Commercial sunbeds will now be banned in most Australian states and territories. Cancer Council Australia welcomed the ban as Australia has one of the highest rates of skin cancer in the world. It is estimated that the ban would help to reduce rates of skin cancer, which affects two out of three Australians by age 70.
The ban will come into force in the states of New South Wales, Victoria, South Australia, Tasmania, Queensland and in the Australian Capital Territory on January 1. This will make Australia the second nation after Brazil to impose such a restriction. Western Australia is also set to implement a ban, though it has yet to announce a start date. There are no commercial solariums in the hot and humid Northern Territory.

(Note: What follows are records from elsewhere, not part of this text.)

(* ===== verification/BStringStream.v ===== *)
(** * BStringStream: buffered streams of [src/src/myriad/bstring/bstrlib.c]

    A [bStream] puts a buffer in front of a function that reads: what has been read and not yet asked for is kept for
    the next call.  [rest] is what the reading function has not delivered yet; how much of it one call delivers
    is a parameter, so that short reads are included. *)

From Stdlib Require Import ZArith Lia.
From S2P Require Import Prelude BString BStringProps.
Import BString.
Local Open Scope Z_scope.

Module BStringStream.

(** [parm] is the handle of the stream below; [readFnPtr] says whether there is a function *)
Record bStream := MkStream { buff : option bs; parm : Z; readFnPtr : bool; isEOF : bool; maxBuffSz : Z }.

Definition set_buff (b : option bs) (s : bStream) : bStream := MkStream b (parm s) (readFnPtr s) (isEOF s) (maxBuffSz s).
Definition set_eof (s : bStream) : bStream := MkStream (buff s) (parm s) (readFnPtr s) true (maxBuffSz s).

Section Stream.
Context (malloc realloc : Z -> bool) (junk : Z -> bytes).
(** how many bytes a call that asks for [n] gets of what is left *)
Context (chunk : bytes -> Z -> Z).

Definition sizeof_bStream : Z := 32.

(** ** Opening and closing *)

Definition bsopen (readPtr : bool) (parm : Z) : res (option bStream) :=
  if negb readPtr then Ok None else
  if negb (malloc sizeof_bStream) then Ok None else
  b ← bfromcstr malloc junk (Some []);
  Ok (Some (MkStream b parm readPtr false BS_BUFF_SZ)).

Definition bsbufflength (s : option bStream) (sz : Z) : Z * option bStream :=
  match s with
  | None => (BSTR_ERR, s)
  | Some st =>
    if sz <? 0 then (BSTR_ERR, s) else
    (maxBuffSz st, if 0 <? sz then Some (MkStream (buff st) (parm st) (readFnPtr st) (isEOF st) sz) else s)
  end.

Definition bseof (s : option bStream) : res Z :=
  match s with
  | None => Ok BSTR_ERR
  | Some st =>
    if negb (readFnPtr st) then Ok BSTR_ERR else
    if negb (isEOF st) then Ok 0 else
    b ← need NullDeref (buff st);
    Ok (if slen b =? 0 then 1 else 0)
  end.

(** the handle, and what is left of the buffer *)
Definition bsclose (s : option bStream) : option Z * option bs :=
  match s with
  | None => (None, None)
  | Some st => (Some (parm st), match buff st with Some _ => (bdestroy (buff st)).2 | None => None end)
  end.

(** ** Reading *)

Definition fnread (st : bStream) (rest : bytes) (n : Z) : res bytes :=
  if readFnPtr st then Ok (take (Z.to_nat (Z.min n (chunk rest n))) rest) else Fault NullDeref.

(** [for (i = 0; !stop (b[i]); i++)] *)
Fixpoint scan (stop : byte -> bool) (x : bytes) (i : Z) : res Z :=
  match x with
  | [] => Fault OutOfBounds
  | c :: x' => if stop c then Ok i else scan stop x' (i + 1)
  end.

(** the loop that reads into [r]: [bm] and [bx] are the buffer of the stream, [bl] its length on entry, [rlo] the length that [r] had *)
Fixpoint readln_loop (fuel : nat) (stop : byte -> bool) (sentinel : byte) (r : option bs) (st : bStream) (bm bl : Z) (bx : bytes) (rlo : Z) (rest : bytes) : res (Z * option bs * bStream * bytes) :=
  match fuel with
  | O => Fault NoFuel
  | S f =>
    match r with
    | Some (BS _ rs _) =>
      n ← iadd rs (maxBuffSz st);
      n1 ← iadd n 1;
      '(rc, r) ← balloc malloc realloc junk r n1;
      if negb (rc =? BSTR_OK) then Ok (BSTR_ERR, r, set_buff (Some (BS bm bl (Some bx))) st, rest) else
      match r with
      | Some (BS rm _ (Some rx)) =>
        got ← fnread st rest (maxBuffSz st);
        rx ← write rx rs got;
        let rest := drop (length got) rest in
        let l := zlen got in
        if l <=? 0 then
          rx ← poke rx rs Byte.x00;
          Ok (if rs =? rlo then BSTR_ERR else 0, Some (BS rm rs (Some rx)), set_eof (set_buff (Some (BS bm 0 (Some bx))) st), rest)
        else
          rx ← poke rx (rs + l) sentinel;
          i ← scan stop (drop (Z.to_nat rs) rx) 0;
          if i <? l then
            let i := i + 1 in
            over ← slice rx (rs + i) (l - i);
            bx ← write bx 0 over;
            rx ← poke rx (rs + i) Byte.x00;
            Ok (BSTR_OK, Some (BS rm (rs + i) (Some rx)), set_buff (Some (BS bm (l - i) (Some bx))) st, rest)
          else readln_loop f stop sentinel (Some (BS rm (rs + l) (Some rx))) st bm bl bx rlo rest
      | _ => Fault NullDeref
      end
    | None => Fault NullDeref
    end
  end.

(** [bsreadlna] and [bsreadlnsa] from [l = s->buff->slen] on *)
Definition readln_from (stop : byte -> bool) (sentinel : byte) (r : option bs) (st : bStream) (rest : bytes) : res (Z * option bs * bStream * bytes) :=
  match r, buff st with
  | Some rr, Some (BS _ l _) =>
    n ← iadd (maxBuffSz st) 1;
    '(rc, bf) ← balloc malloc realloc junk (buff st) n;
    if negb (rc =? BSTR_OK) then Ok (BSTR_ERR, r, set_buff bf st, rest) else
    match bf with
    | Some (BS bm _ (Some bx)) =>
      bx ← poke bx l sentinel;
      i ← scan stop bx 0;
      if i <? l then
        '(ret, r) ← bconcat malloc realloc junk r (Other (Some (BS (-1) (i + 1) (Some bx))));
        bf ← (if ret =? BSTR_OK then '(_, bf) ← bdelete (Some (BS bm l (Some bx))) 0 (i + 1); Ok bf else Ok (Some (BS bm l (Some bx))));
        Ok (0, r, set_buff bf st, rest)
      else
        '(rc, r) ← bconcat malloc realloc junk r (Other (Some (BS (-1) l (Some bx))));
        if negb (rc =? BSTR_OK) then Ok (BSTR_ERR, r, set_buff (Some (BS bm l (Some bx))) st, rest) else
        readln_loop (S (length rest)) stop sentinel r st bm l bx (slen rr) rest
    | _ => Fault NullDeref
    end
  | _, _ => Fault NullDeref
  end.

(** the pointers that all readers test; [None] is the error *)
Definition live (r : option bs) (s : option bStream) : option (bs * bStream) :=
  match r, s with
  | Some rr, Some st => match buff st with Some _ => Some (rr, st) | None => None end
  | _, _ => None
  end.

(** the result of a reader, with the stream as a pointer *)
Definition back (x : res (Z * option bs * bStream * bytes)) : res (Z * option bs * option bStream * bytes) :=
  '(rc, r, st, rest) ← x; Ok (rc, r, Some st, rest).

Definition bsreadlna (r : option bs) (s : option bStream) (terminator : byte) (rest : bytes) : res (Z * option bs * option bStream * bytes) :=
  match live r s with
  | Some (rr, st) => if broken rr then Ok (BSTR_ERR, r, s, rest) else back (readln_from (fun c => bool_decide (c = terminator)) terminator r st rest)
  | None => Ok (BSTR_ERR, r, s, rest)
  end.

Definition bsreadlnsa (r : option bs) (s : option bStream) (term : option bs) (rest : bytes) : res (Z * option bs * option bStream * bytes) :=
  match live r s, term with
  | Some (rr, st), Some (BS _ n (Some td)) =>
    if broken rr then Ok (BSTR_ERR, r, s, rest) else
    if n =? 1 then c ← peek td 0; bsreadlna r s c rest else
    if n <? 1 then Ok (BSTR_ERR, r, s, rest) else
    cf ← buildCharField term;
    match cf with
    | None => Ok (BSTR_ERR, r, s, rest)
    | Some cf => c ← peek td 0; back (readln_from (testInCharField cf) c r st rest)
    end
  | _, _ => Ok (BSTR_ERR, r, s, rest)
  end.

(** the loop of [bsreada]: [l] bytes of [bx] are there, [n] is the length that [r] shall have *)
Fixpoint reada_loop (fuel : nat) (r : option bs) (st : bStream) (bm l : Z) (bx : bytes) (n : Z) (rest : bytes) : res (Z * option bs * bStream * bytes) :=
  match fuel with
  | O => Fault NoFuel
  | S f =>
    match r with
    | Some (BS _ rs _) =>
      let result (r : option bs) := match r with Some b => if slen b =? 0 then BSTR_ERR else 0 | None => BSTR_ERR end in
      have ← iadd l rs;
      if n <=? have then
        '(ret, r) ← bconcat malloc realloc junk r (Other (Some (BS (-1) (n - rs) (Some bx))));
        bf ← (if ret =? BSTR_OK then '(_, bf) ← bdelete (Some (BS bm l (Some bx))) 0 (n - rs); Ok bf else Ok (Some (BS bm l (Some bx))));
        Ok (result r, r, set_buff bf st, rest)
      else
        '(rc, r) ← bconcat malloc realloc junk r (Other (Some (BS (-1) l (Some bx))));
        if negb (rc =? BSTR_OK) then Ok (result r, r, (if l =? 0 then set_eof else fun s => s) (set_buff (Some (BS bm l (Some bx))) st), rest) else
        match r with
        | Some (BS _ rs _) =>
          let ask := if maxBuffSz st <? n - rs then maxBuffSz st else n - rs in
          got ← fnread st rest ask;
          bx ← write bx 0 got;
          let rest := drop (length got) rest in
          if 0 <? zlen got then reada_loop f r st bm (zlen got) bx n rest
          else Ok (result r, r, set_eof (set_buff (Some (BS bm 0 (Some bx))) st), rest)
        | None => Fault NullDeref
        end
    | None => Fault NullDeref
    end
  end.

Definition bsreada (r : option bs) (s : option bStream) (n : Z) (rest : bytes) : res (Z * option bs * option bStream * bytes) :=
  match live r s with
  | Some (rr, st) =>
    if broken rr || (n <=? 0) then Ok (BSTR_ERR, r, s, rest) else
    n ← iadd n (slen rr);
    if n <=? 0 then Ok (BSTR_ERR, r, s, rest) else
    let l := match buff st with Some b => slen b | None => 0 end in
    sz ← iadd (maxBuffSz st) 1;
    '(rc, bf) ← balloc malloc realloc junk (buff st) sz;
    if negb (rc =? BSTR_OK) then Ok (BSTR_ERR, r, Some (set_buff bf st), rest) else
    match bf with
    | Some (BS bm _ (Some bx)) => back (reada_loop (S (S (length rest))) r st bm l bx n rest)
    | _ => Fault NullDeref
    end
  | None => Ok (BSTR_ERR, r, s, rest)
  end.

(** what the readers that do not append do first: room in the buffer, and [r->slen = 0] *)
Definition anew (r : option bs) (s : option bStream) (rest : bytes) (k : option bs -> option bStream -> res (Z * option bs * option bStream * bytes)) : res (Z * option bs * option bStream * bytes) :=
  match live r s with
  | Some (rr, st) =>
    sz ← iadd (maxBuffSz st) 1;
    '(rc, bf) ← balloc malloc realloc junk (buff st) sz;
    let s := Some (set_buff bf st) in
    if negb (rc =? BSTR_OK) then Ok (BSTR_ERR, r, s, rest) else k (Some (BS (mlen rr) 0 (data rr))) s
  | None => Ok (BSTR_ERR, r, s, rest)
  end.

Definition no_room (r : option bs) : bool := match r with Some rr => mlen rr <=? 0 | None => true end.

Definition bsreadln (r : option bs) (s : option bStream) (terminator : byte) (rest : bytes) : res (Z * option bs * option bStream * bytes) :=
  if no_room r then Ok (BSTR_ERR, r, s, rest) else anew r s rest (fun r s => bsreadlna r s terminator rest).

Definition bsreadlns (r : option bs) (s : option bStream) (term : option bs) (rest : bytes) : res (Z * option bs * option bStream * bytes) :=
  match live r s, term with
  | Some _, Some (BS _ n (Some td)) =>
    if no_room r then Ok (BSTR_ERR, r, s, rest) else
    if n =? 1 then c ← peek td 0; bsreadln r s c rest else
    if n <? 1 then Ok (BSTR_ERR, r, s, rest) else
    anew r s rest (fun r s => bsreadlnsa r s term rest)
  | _, _ => Ok (BSTR_ERR, r, s, rest)
  end.

Definition bsread (r : option bs) (s : option bStream) (n : Z) (rest : bytes) : res (Z * option bs * option bStream * bytes) :=
  if no_room r || (n <=? 0) then Ok (BSTR_ERR, r, s, rest) else anew r s rest (fun r s => bsreada r s n rest).

(** ** Putting back and looking *)

Definition bsunread (s : option bStream) (b : option bs) : res (Z * option bStream) :=
  match s with
  | Some st =>
    match buff st with
    | Some _ => '(rc, bf) ← binsert malloc realloc junk (buff st) 0 (Other b) Byte.x3f; Ok (rc, Some (set_buff bf st))
    | None => Ok (BSTR_ERR, s)
    end
  | None => Ok (BSTR_ERR, s)
  end.

Definition bspeek (r : option bs) (s : option bStream) : res (Z * option bs) :=
  match s with
  | Some st => match buff st with Some _ => bassign malloc realloc junk r (Other (buff st)) | None => Ok (BSTR_ERR, r) end
  | None => Ok (BSTR_ERR, r)
  end.

(** ** Splitting a stream *)

Definition BSSSC_BUFF_LEN : Z := 256.

(** the callback, which is not NULL, sees the offset and the piece; it can use the stream *)
Section Split.
Context {G : Type} (cb : G -> Z -> bs -> option bStream -> bytes -> res (Z * G * option bStream * bytes)).

(** [while (bsreada (buff, s, BSSSC_BUFF_LEN) >= 0)] *)
Fixpoint drain_loop (fuel : nat) (b : option bs) (s : option bStream) (rest : bytes) : res (option bs * option bStream * bytes) :=
  match fuel with
  | O => Fault NoFuel
  | S f =>
    '(rc, b, s, rest) ← bsreada b s BSSSC_BUFF_LEN rest;
    if 0 <=? rc then drain_loop f b s rest else Ok (b, s, rest)
  end.

Fixpoint ssplit_loop (fuel : nat) (chrs : charField) (b : option bs) (s : option bStream) (p i : Z) (g : G) (rest : bytes) : res (Z * G * option bStream * bytes) :=
  match fuel with
  | O => Fault NoFuel
  | S f =>
    x ← need NullDeref b;
    '(b, s, rest) ← (if slen x <=? i then '(_, b, s, rest) ← bsreada b s BSSSC_BUFF_LEN rest; Ok (b, s, rest) else Ok (b, s, rest));
    x ← need NullDeref b;
    if slen x <=? i then
      '(ret, g, s, rest) ← cb g p x s rest;
      Ok (if 0 <? ret then 0 else ret, g, s, rest)
    else
      match x with
      | BS m n (Some d) =>
        c ← peek d i;
        if testInCharField chrs c then
          t ← slice d (i + 1) (n - (i + 1));
          '(ret, s) ← bsunread s (Some (BS (-1) (n - (i + 1)) (Some t)));
          if ret <? 0 then Ok (ret, g, s, rest) else
          d ← poke d i Byte.x00;
          '(ret, g, s, rest) ← cb g p (BS m i (Some d)) s rest;
          if ret <? 0 then Ok (ret, g, s, rest) else
          d ← poke d i c;
          p ← iadd p (i + 1);
          ssplit_loop f chrs (Some (BS m 0 (Some d))) s p 0 g rest
        else ssplit_loop f chrs b s p (i + 1) g rest
      | _ => Fault NullDeref
      end
  end.

(** a [splitStr] without data leaves the set of characters undefined *)
Definition bssplitscb (fuel : nat) (s : option bStream) (splitStr : option bs) (g : G) (rest : bytes) : res (Z * G * option bStream * bytes) :=
  match s, splitStr with
  | Some st, Some sp =>
    if negb (readFnPtr st) || (slen sp <? 0) then Ok (BSTR_ERR, g, s, rest) else
    b ← bfromcstr malloc junk (Some []);
    match b with
    | None => Ok (BSTR_ERR, g, s, rest)
    | Some _ =>
      if slen sp =? 0 then
        '(b, s, rest) ← drain_loop fuel b s rest;
        x ← need NullDeref b;
        '(ret, g, s, rest) ← cb g 0 x s rest;
        Ok (if 0 <? ret then 0 else ret, g, s, rest)
      else
        cf ← buildCharField splitStr;
        chrs ← need Uninitialised cf;
        ssplit_loop fuel chrs b s 0 0 g rest
    end
  | _, _ => Ok (BSTR_ERR, g, s, rest)
  end.
End Split.
End Stream.

End BStringStream.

Advocacy director Paul Grogan said, "Solariums expose users to extremely highly levels of UV (ultraviolet) radiation, greatly increasing their risk of melanoma and other skin cancers."
Interim Health Minister of Queensland, Mark McArdle, said, "Queensland already has the highest rate of skin cancer in the world and there is no question there's a direct link between regular sunbed use and the incidence of malignant melanoma."
Previous research has also suggested that the use of sunbeds by people aged 18-39 increases their risk of developing melanoma, the most common form of cancer among young Australians. Australia's proximity to Antarctica, where there is a hole in the ozone layer which normally filters out UV rays, also increases the risk of skin cancer. Over 2000 Australians died from skin cancer in 2011, the majority from melanoma, which is caused by harmful ultraviolet light from the sun.
The ban has been supported by a majority of Australians.